THE PROBLEM. Two lines below mark the span: the one containing "(lat lon : float)" and the one containing "http_post' (BACKEND_URL ++". Set down both, plus every line between, exactly as they stand, and nothing else.

RAW DATA.
Lemma haversine_of_nan_is_nan_witness :
  ∃ d, haversine RefLibm.lib (of_int 28) nan (of_int 19) (of_int 72) = Ok d ∧ d = nan.
Proof.
  exists nan. split; [vm_compute; reflexivity |].
  apply (haversine_of_nan_is_nan RefLibm.lib (of_int 28) nan (of_int 19) (of_int 72));
    [reflexivity | vm_compute; reflexivity | vm_compute; reflexivity].
Defined.

Lemma haversine_mirror_witness :
  haversine RefLibm.lib (of_int 28) (of_int 77) (of_int 19) (of_int 72)
  = haversine RefLibm.lib (of_int 28) (of_int 72) (of_int 19) (of_int 77)
  ∧ haversine RefLibm.lib (of_int 28) (of_int 77) (of_int 19) (of_int 72)
    = haversine RefLibm.lib (of_int 19) (of_int 77) (of_int 28) (of_int 72).
Proof.
  apply haversine_mirror, ref_sin_odd.
Defined.

(** * Properties of the client helpers *)

(** X17: a location set by hand is returned whatever the browser answers;
    without one, the result is [None] exactly when the browser's answer is
    [None] or lacks one of the two coordinate entries; an answer that has both
    entries is returned as it is, [None] coordinates included. *)
Theorem get_location_prefers_manual :
  (∀ st geo lat lon,
     manual_location st = Some (lat, lon) →
     get_location st geo = Some (Some lat, Some lon))
  ∧ (∀ st geo,
       manual_location st = None →
       (get_location st geo = None ↔
        geo = None
        ∨ ∃ g, geo = Some g ∧ (g !! "latitude" = None ∨ g !! "longitude" = None)))
  ∧ (∀ st g a b,
       manual_location st = None →
       g !! "latitude" = Some a → g !! "longitude" = Some b →
       get_location st (Some g) = Some (a, b)).
Proof.
  split; [|split].
  - intros st geo lat lon H. unfold get_location. by rewrite H.
  - intros st geo H. unfold get_location. rewrite H.
    destruct geo as [g|]; [|split; auto].
    destruct (g !! "latitude") as [a|] eqn:Ha, (g !! "longitude") as [b|] eqn:Hb;
      split; try done; try (intros _; right; exists g; split; [done | auto]);
      intros [|(g' & [= <-] & [|])]; congruence.
  - intros st g a b H Ha Hb. unfold get_location. by rewrite H, Ha, Hb.
Qed.

Lemma get_location_prefers_manual_witness :
  get_location {| manual_location := Some (of_int 28, of_int 77);
                  all_blood_banks := JNull |}
    (Some {["latitude" := None; "longitude" := None]})
  = Some (Some (of_int 28), Some (of_int 77))
  ∧ get_location {| manual_location := None; all_blood_banks := JNull |}
      (Some {["latitude" := None; "longitude" := None]})
    = Some (None, None).
Proof.
  destruct get_location_prefers_manual as (Hmanual & _ & Hgeo). split.
  - by apply Hmanual.
  - by apply Hgeo.
Defined.

Lemma load_all_cached http_get st :
  all_blood_banks st ≠ JNull →
  load_all_blood_banks http_get st
  = {| out_session := st; out_requests := []; out_errors := [];
       out_value := all_blood_banks st |}.
Proof. unfold load_all_blood_banks. by destruct (all_blood_banks st). Qed.

(** X18: the list of blood banks is fetched once per session.  After a call
    of [load_all_blood_banks] that returned a list, the next call sends no
    request, shows no error, leaves the session as it is and returns the same
    list, whatever the network would answer. *)
Theorem blood_banks_are_fetched_once
    (http_get1 http_get2 : string → result client_response) (st : session) :
  out_value (load_all_blood_banks http_get1 st) ≠ JNull →
  load_all_blood_banks http_get2 (out_session (load_all_blood_banks http_get1 st))
  = {| out_session := out_session (load_all_blood_banks http_get1 st);
       out_requests := []; out_errors := [];
       out_value := out_value (load_all_blood_banks http_get1 st) |}.
Proof.
  intros Hv.
  assert (all_blood_banks (out_session (load_all_blood_banks http_get1 st))
          = out_value (load_all_blood_banks http_get1 st)) as Hcache.
  { unfold load_all_blood_banks in *.
    destruct (all_blood_banks st) eqn:Hc; try (by rewrite <- Hc).
    destruct (http_get1 _) as [resp|]; [|done].
    destruct (decide (status_code resp = 200)); [|done].
    by destruct (json_body resp). }
  rewrite load_all_cached by (by rewrite Hcache). by rewrite Hcache.
Qed.

Lemma blood_banks_are_fetched_once_witness :
  load_all_blood_banks (λ _, Err (PyErr RequestException "down"))
    {| manual_location := None; all_blood_banks := JArray [] |}
  = {| out_session := {| manual_location := None; all_blood_banks := JArray [] |};
       out_requests := []; out_errors := []; out_value := JArray [] |}.
Proof.
  apply (blood_banks_are_fetched_once
           (λ _, Ok {| status_code := 200; text := "[]"; json_body := Ok (JArray []) |})
           (λ _, Err (PyErr RequestException "down"))
           {| manual_location := None; all_blood_banks := JNull |}).
  discriminate.
Defined.

(** X19: [load_all_blood_banks] sends at most one request, to
    [/all-blood-banks], and never raises.  When it shows an error it shows
    exactly one, returns [None] and leaves the session unchanged, so that the
    next call tries again; it returns a fetched value only for an answer with
    status 200 and a JSON body. *)
Theorem load_all_failure_keeps_session
    (http_get : string → result client_response) (st : session) :
  (out_requests (load_all_blood_banks http_get st) = []
   ∨ out_requests (load_all_blood_banks http_get st)
     = [BACKEND_URL ++ "/all-blood-banks"])
  ∧ (out_errors (load_all_blood_banks http_get st) ≠ [] →
     length (out_errors (load_all_blood_banks http_get st)) = 1%nat
     ∧ out_value (load_all_blood_banks http_get st) = JNull
     ∧ out_session (load_all_blood_banks http_get st) = st)
  ∧ (all_blood_banks st = JNull →
     out_value (load_all_blood_banks http_get st) ≠ JNull →
     ∃ resp, http_get (BACKEND_URL ++ "/all-blood-banks") = Ok resp
             ∧ status_code resp = 200
             ∧ json_body resp = Ok (out_value (load_all_blood_banks http_get st))).
Proof.
  unfold load_all_blood_banks.
  destruct (all_blood_banks st) eqn:Hc; try (by split; [left | split]).
  destruct (http_get _) as [resp|e] eqn:Hget; cbn.
  - destruct (decide (status_code resp = 200)) as [Hs|Hs]; cbn.
    + destruct (json_body resp) as [v|e] eqn:Hj; cbn.
      * split; [by right |]. split; [done |]. intros _ _. eauto.
      * split; [by right |]. split; done.
    + split; [by right |]. split; done.
  - split; [by right |]. split; done.
Qed.

Lemma load_all_failure_keeps_session_witness :
  length (out_errors (load_all_blood_banks
            (λ _, Ok {| status_code := 500; text := "CSV Error";
                        json_body := Err (PyErr RequestException "Expecting value") |})
            {| manual_location := None; all_blood_banks := JNull |})) = 1%nat
  ∧ out_value (load_all_blood_banks
            (λ _, Ok {| status_code := 500; text := "CSV Error";
                        json_body := Err (PyErr RequestException "Expecting value") |})
            {| manual_location := None; all_blood_banks := JNull |}) = JNull
  ∧ out_session (load_all_blood_banks
            (λ _, Ok {| status_code := 500; text := "CSV Error";
                        json_body := Err (PyErr RequestException "Expecting value") |})
            {| manual_location := None; all_blood_banks := JNull |})
    = {| manual_location := None; all_blood_banks := JNull |}.
Proof.
  apply (load_all_failure_keeps_session
           (λ _, Ok {| status_code := 500; text := "CSV Error";
                       json_body := Err (PyErr RequestException "Expecting value") |})
           {| manual_location := None; all_blood_banks := JNull |}).
  discriminate.
Defined.

(** X20: [get_nearby_blood_banks] calls [requests.post] once, on [/nearby]
    with the two coordinates as JSON body, and reads of the network nothing
    but the answer to that call; it leaves the session as it is and never
    raises.  For an answer with status 200 and a JSON body it returns that
    body and shows no error; in every other case (another status, a body that
    is not JSON, an exception of [requests]) it returns [None] and shows
    exactly one error. *)
Theorem get_nearby_blood_banks_contract
    (http_post : string → json → result client_response) (st : session)
    (lat lon : float) :
  out_requests (get_nearby_blood_banks http_post st lat lon) = [BACKEND_URL ++ "/nearby"]
  ∧ out_session (get_nearby_blood_banks http_post st lat lon) = st
  ∧ (∀ http_post' : string → json → result client_response,
       http_post' (BACKEND_URL ++ "/nearby")
         (JObject [("latitude", JNumber lat); ("longitude", JNumber lon)])
       = http_post (BACKEND_URL ++ "/nearby")
           (JObject [("latitude", JNumber lat); ("longitude", JNumber lon)]) →
       get_nearby_blood_banks http_post' st lat lon
       = get_nearby_blood_banks http_post st lat lon)
  ∧ (∀ resp v,
       http_post (BACKEND_URL ++ "/nearby")
         (JObject [("latitude", JNumber lat); ("longitude", JNumber lon)]) = Ok resp →
       status_code resp = 200 → json_body resp = Ok v →
       out_value (get_nearby_blood_banks http_post st lat lon) = v
       ∧ out_errors (get_nearby_blood_banks http_post st lat lon) = [])
  ∧ ((∀ resp v,
        http_post (BACKEND_URL ++ "/nearby")
          (JObject [("latitude", JNumber lat); ("longitude", JNumber lon)]) = Ok resp →
        status_code resp = 200 → json_body resp ≠ Ok v) →
     out_value (get_nearby_blood_banks http_post st lat lon) = JNull
     ∧ length (out_errors (get_nearby_blood_banks http_post st lat lon)) = 1%nat).
Proof.
  split; [|split; [|split; [|split]]].
  - unfold get_nearby_blood_banks. destruct (http_post _ _) as [resp|e]; [|done].
    destruct (decide (status_code resp = 200)); [|done].
    by destruct (json_body resp).
  - unfold get_nearby_blood_banks. destruct (http_post _ _) as [resp|e]; [|done].
    destruct (decide (status_code resp = 200)); [|done].
    by destruct (json_body resp).
  - intros http_post' Heq. unfold get_nearby_blood_banks. by rewrite Heq.
  - intros resp v Hpost Hs Hj. unfold get_nearby_blood_banks.
    rewrite Hpost, decide_True, Hj by done. done.
  - intros Hno. unfold get_nearby_blood_banks.
    destruct (http_post _ _) as [resp|e] eqn:Hpost; [|done].
    destruct (decide (status_code resp = 200)) as [Hs|Hs]; [|done].
    destruct (json_body resp) as [v|e] eqn:Hj; [|done].
    by destruct (Hno resp v).
Qed.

TASK RESULT.
    (lat lon : float) :
  out_requests (get_nearby_blood_banks http_post st lat lon) = [BACKEND_URL ++ "/nearby"]
  ∧ out_session (get_nearby_blood_banks http_post st lat lon) = st
  ∧ (∀ http_post' : string → json → result client_response,
       http_post' (BACKEND_URL ++ "/nearby")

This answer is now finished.